Elim sallana sallana kadehi ağzıma götürürken bir el elimin üstüne geldi anlamaz bakışlarla önümdeki sarı kafaya baktım.
"Arel bu kadar yeter güzelim hadi gidelim artık"
"Sen kimsin be , ben seni tanımıyorum pis sarı kafa git başımdan."
"Yine gitmiş bunun kafa, yaramıyorsa içme be kardeşim"
"Garsoouunnn" garsonu çağırdım yani en azından çalıştım.
"Buyrun efendim" diyen garson çocuğa baktım , yaklaşık 178 boyunda esmer tatlı bir çocuktu, gülümsedim.
"Efendin değil kölenim cicikız" diyip belli belirsiz bir öpücük attım.
Utandı, yüzü kızardığında karşımda oturan sarı kafanın sert sesini duydum.
"Kardeşim bizim hesabı çek şurdan"
Ne hesabı yahu manyak mıdır nedir bu adam.
"Hadi Arel kalk gidiyoruz" diyip kolumdan çekince zorla ayağa kalktım.
Başım döndü yanımdaki sarı fıstığa sarıldım,kafamı kaldırıp yüzüne baktım sanki kabız olmus gibi bir ifadeyle bana bakıyordu.
"Tamam hadi gidelim sarı patates ama haberin olsun evlenmeden olmaz" diyip parmağımı yüzüne doğru salladım.
Sırıttı "evlenelim o zaman yavrum" diyip o da bana sarılınca erkeksi kokusu burnuna daha çok geldi.

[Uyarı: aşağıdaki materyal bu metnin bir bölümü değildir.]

(* ===== verification/LibResults.v ===== *)
(** The compressor library at work: two blob makers in one table, of which one is freed
    while the other is used. *)
From S2P Require Import Prelude BitIo GoState SuffixArray Lzss LzssState PackAlign PackTheorems TxEncoding RlpCodec BlockData BlockV0 BlockV1 BlockResults Dictionary Compressors HeaderV0 HeaderV1 BlobMakerV0 BlobMakerTheorems BlobMakerResults BlobMakerV1 BlobMaker1Theorems Blob BlobResults LibCompressor.

Abbreviation lzss_maker := (BlobMaker1 (Compressor writer)).

Lemma a_maker : exists bm : lzss_maker, NewBlobMaker_v2 (W := writer) (R := reader) (E := lzss_error) MaxUsableBytes (Some [1; 2; 3]) = Ok bm.
Proof.
  assert (Forall is_byte (c_AugmentDict (CompressorOps := lzss_ops (R := reader)) [1; 2; 3])) as Hb by (apply bytes_check; reflexivity).
  destruct (Checksum_ok (W := writer) (R := reader) _ 2 Hb ltac:(lia)) as (cs & Hcs).
  destruct (NewVersioned_ok (C := Compressor writer) (E := lzss_error) _ 2 cs ltac:(lia) Hcs MaxUsableBytes [1; 2; 3] (Z.le_refl _) eq_refl ltac:(vm_compute; discriminate)) as (bm & E & _). by exists bm.
Qed.

(** Two instances of one blob maker. *)
Definition two_instances (bm : lzss_maker) : Registry (Compressor writer) lzss_error := mkRegistry {[1 := mkInstance bm []; 2 := mkInstance bm []]} 3.

Definition some_lib_ops : list lib_op := [LCall 1 CStartNewBatch; LFree 2; LCall 1 CLen; LInit 0 None; LCall 1 CError].

Lemma two_instances_ok bm : registry_ok (two_instances bm).
Proof.
  split; [cbn; lia|]. intros h i Hi. unfold two_instances in *. cbn [instances nextHandle] in *. apply lookup_insert_Some in Hi as [[<- _]|[_ Hi]]; [lia|]. apply lookup_singleton_Some in Hi as [<- _]. lia.
Qed.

Bir süre sarılı bekledikten sonra kartı getiren garsona eyvallah diyip beni elimden tutup götürmeye başladı.
Pervasızca gülüp sallanarak yürürken gördüğüm her nesnenin adını söyleyip daha çok gülüyordum.
Siyah bir range Rover önüne geldiğimizde "hadi bin gülüm gidelim"
Sorgulamadan bindim, üzerime eğilip kemerimi bağladıktan sonra birkaç saniye yüzüme baktı ve kendi tarafına geçip oturdu kemerin bağlayıp gazladı.
Bir anlık hareketle midem yeniden bulanınca elimle ağzımı tuttum.
Bir yerden telefon çalma sesi geliyordu ve aşırı rahatsız olmaya başlamıştım yanımdaki sarı çocuk "telefonun çalıyor açsana" deyince çalan telefonun benim olduğunu fark edip cebimden telefonumu çıkarttım
Ekrandaki 'kardeşim' yazısını görünce kaşlarım çatıldı, benim kardeşim mi vardı? Sahi ben kimim.
Telefonu sessize aldıktan sonra düşünmeye başladım adım neydi, adımı bile hatırlayamıyordum.
Gözlerimden süzülen yaşları silmeye çalışmadım bile, arabada artık zil sesi yerine hıçkırık sesim yankılanıyordu.
"Arel ne oldu güzelim niye ağlıyorsun" diyen sarışın adama baktım. Benim adım Arel miydi acaba.
"Şey kusura bakma ama ben kimim"
"Arel saçmalama Arelsin işte sen, kafayı barda mı bıraktın oğlum sen"
Arel, Arel ,Arel...
Adım Arel, zihnimde adımın olduğu anılar oynamaya başladı.
İnsanların imrenerek adımı söylediği anılar.
Ve o anda kafamda şimişek gibi bir anı çaktı.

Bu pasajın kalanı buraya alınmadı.